▶ **WHAT IS BEING ASKED**:
Below this line is a set of entries; quote exactly the lines from the line that contains "- The excluded" to the line that contains "From Stdlib Require", both lines included.

(Beginning of DATA SUPPLIED)

(** * Time Verify AI: the batch extraction pipeline and the job orchestrator

    A shallow embedding of [app.py]: the batching loop of
    [process_images_in_batches], the two-stage parse of the model's reply,
    the per-file worker [process_single_file], the background job
    [process_files_bulk] and the request handlers [process_bulk],
    [get_status] and [download_result] over the three module-level tables
    [processing_results], [processing_status] and [dashboard_metrics].

    Python values are modelled as follows.
    - [str] is a list of Unicode code points ([list N]).
    - [dict] keyed by job id is a [gmap]; a JSON object is an association
      list in insertion order with [dict] update semantics.
    - Exceptions are an explicit [result] type; functions that mutate the
      module-level tables live in a state-and-exception monad [M] in which
      writes made before a raise persist, as in Python.
    - The excluded collaborators (temporary files, the DOCX image
      extractor, the inference service) are oracles carried by a
      [file_world] record, one per processed file. *)

From Stdlib Require Import ZArith NArith Ascii String List Lia.
From stdpp Require Import base option list gmap.

Open Scope nat_scope.
Set Warnings "-register-all".

(* ===================================================================== *)
(** * Definitions                                                        *)
(* ===================================================================== *)

(** ** Python prelude *)

(** A Python [str]: a sequence of code points. *)
Definition str := list N.

(** Literal strings of the source, read as code points. *)
Definition lit (s : string) : str := N_of_ascii <$> list_ascii_of_string s.
Arguments lit : simpl never.

(** The exception classes that occur; all derive from [Exception]. *)
Inductive exn :=
| JSONDecodeError
| TypeError
| AttributeError
| KeyError
| ValueError
| OverflowError
| IllegalCharacterError   (* openpyxl.utils.exceptions *)
| RecursionError
| ExternalError.   (* raised by a collaborator: I/O, transport, service *)

Inductive result (A : Type) :=
| Ok (a : A)
| Raise (e : exn).
Arguments Ok {A} a.
Arguments Raise {A} e.

(** [range(start, stop, step)] for [step > 0]. *)
Definition py_range (start stop step : nat) : list nat :=
  (λ k, start + k * step) <$> seq 0 (Nat.div (stop - start + step - 1) step).

(** [l[i:j]] for [0 <= i <= j]; Python clamps the bounds to [len(l)]. *)
Definition py_slice {A} (l : list A) (i j : nat) : list A :=
  take (j - i) (drop i l).

(** ** Characters *)

(** [is_chr "x" c]: the code point [c] is the ASCII character [x]. *)
Definition is_chr (a : ascii) (c : N) : bool := N.eqb c (N_of_ascii a).
Arguments is_chr a%_char c%_N.

(** The double quote, U+0022, and the backslash, U+005C. *)
Definition QUOTE : N := 34.
Definition BACKSLASH : N := 92.

Definition is_quote (c : N) : bool := N.eqb c QUOTE.
Definition is_backslash (c : N) : bool := N.eqb c BACKSLASH.

(** Literals that contain double quotes are written with an apostrophe in
    place of each double quote. *)
Definition qlit (s : string) : str :=
  (λ c, if is_chr "'" c then QUOTE else c) <$> lit s.

Fixpoint starts_with (p s : str) : bool :=
  match p, s with
  | [], _ => true
  | _ :: _, [] => false
  | a :: p', b :: s' => N.eqb a b && starts_with p' s'
  end.

(** [str.isspace] for one code point (CPython's [_PyUnicode_IsWhitespace]). *)
Definition isspace (c : N) : bool :=
  ((9 <=? c) && (c <=? 13) || (28 <=? c) && (c <=? 32)
   || (c =? 133) || (c =? 160) || (c =? 5760)
   || (8192 <=? c) && (c <=? 8202)
   || (c =? 8232) || (c =? 8233) || (c =? 8239) || (c =? 8287) || (c =? 12288))%N.

Fixpoint lstrip (s : str) : str :=
  match s with
  | c :: r => if isspace c then lstrip r else s
  | [] => []
  end.

(** [s.strip()] *)
Definition strip (s : str) : str := rev (lstrip (rev (lstrip s))).

(** ** Numbers

    A Python [int] is an integer; a [float] is modelled by the exact
    decimal value [mant * 10^exp] of its literal, or an infinity or NaN.
    Rounding to binary64 and the overflow of a finite sum to an infinity
    are not modelled: they change the value of a float, never whether an
    operation raises. *)

Inductive pyfloat :=
| FDec (mant exp : Z)
| FInf (negative : bool)
| FNaN.

Inductive pynum :=
| PyInt (z : Z)
| PyFloat (f : pyfloat).

Definition float_add (a b : pyfloat) : pyfloat :=
  match a, b with
  | FNaN, _ | _, FNaN => FNaN
  | FInf s, FInf t => if Bool.eqb s t then FInf s else FNaN
  | FInf s, FDec _ _ | FDec _ _, FInf s => FInf s
  | FDec m1 e1, FDec m2 e2 =>
      let e := Z.min e1 e2 in
      FDec (m1 * 10 ^ (e1 - e) + m2 * 10 ^ (e2 - e)) e
  end.

(** The ints that convert to a float: CPython rounds an int to the
    nearest binary64, ties to even, and raises [OverflowError] when that
    is [2^1024] or more, that is from [2^1024 - 2^970] on. *)
Definition float_int_bound : Z := 2 ^ 1024 - 2 ^ 970.
(** * mm-guest-audit: the audit pipeline, its inactivity classifier, the
      renderers and the output writer, the client over the Mattermost API and
      the program around them, embedded from audit.go, output.go, errors.go,
      client.go and main.go, with the mock client of audit_test.go, the
      sample of output_test.go and the substring test of client_test.go. *)

From stdpp Require Import prelude strings pretty gmap.

Local Open Scope string_scope.
Local Open Scope list_scope.
Local Open Scope Z_scope.

(** ** The parts of the Go library the program calls

    [time.Time] is used through three operations only: [time.UnixMilli(ms).UTC()],
    [t.Before(u)] and [t.AddDate(0, 0, days)]; [fmt]'s [%q] verb is used once,
    in an error message.  They are an interface here; [Before] is the strict
    comparison of two instants, so no instant is before itself. *)
Class GoLib := {
  Time : Type;
  Time_Before : Time -> Time -> bool;
  Time_AddDays : Time -> Z -> Time;
  time_UnixMilliUTC : Z -> Time;
  strconv_Quote : string -> string;
  Time_Before_irrefl : forall t, Time_Before t t = false
}.

(** A Go [error] is observed through [Error()] only; it is its message.
    [fmt.Errorf(prefix + "%w", err)] yields the message [prefix ++ err]. *)
Definition error := string.

(** Go's [a != b] and [a == b] on strings. *)
Definition str_ne (a b : string) : bool := negb (String.eqb a b).

(** ** errors.go: exit codes *)
Definition ExitSuccess : Z := 0.
Definition ExitConfigError : Z := 1.
Definition ExitAPIError : Z := 2.
Definition ExitPartialFailure : Z := 3.
Definition ExitOutputError : Z := 4.

(** ** The data model

    [model.User], [model.Team] and [model.Channel] come from the Mattermost
    library; only the fields the program reads are kept.  [int64] fields are
    integers; the program only compares them with zero or converts them. *)
Module User.
Record t := mk {
  Id : string;
  Username : string;
  FirstName : string;
  LastName : string;
  Email : string;
  CreateAt : Z;
  LastActivityAt : Z;
  DeleteAt : Z
}.
End User.

Module Team.
Record t := mk { Id : string; DisplayName : string }.
End Team.

Module Channel.
Record t := mk { Id : string; DisplayName : string }.
End Channel.

Module TeamInfo.
Record t := mk { ID : string; DisplayName : string }.
End TeamInfo.

Module ChannelInfo.
Record t := mk { TeamName : string; ChannelName : string }.
End ChannelInfo.

Module GuestRecord.
Record t {Time : Type} := mk {
  Username : string;
  DisplayName : string;
  Email : string;
  CreatedAt : option Time;
  LastLogin : option Time;
  LastPost : option Time;
  Teams : list TeamInfo.t;
  Channels : list ChannelInfo.t;
  Active : bool;
  Inactive : bool;
  Error : string
}.
Arguments t : clear implicits.
End GuestRecord.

(End of DATA SUPPLIED)

▶ **RESULT BELOW**:
    - The excluded collaborators (temporary files, the DOCX image
      extractor, the inference service) are oracles carried by a
      [file_world] record, one per processed file. *)

From Stdlib Require Import ZArith NArith Ascii String List Lia.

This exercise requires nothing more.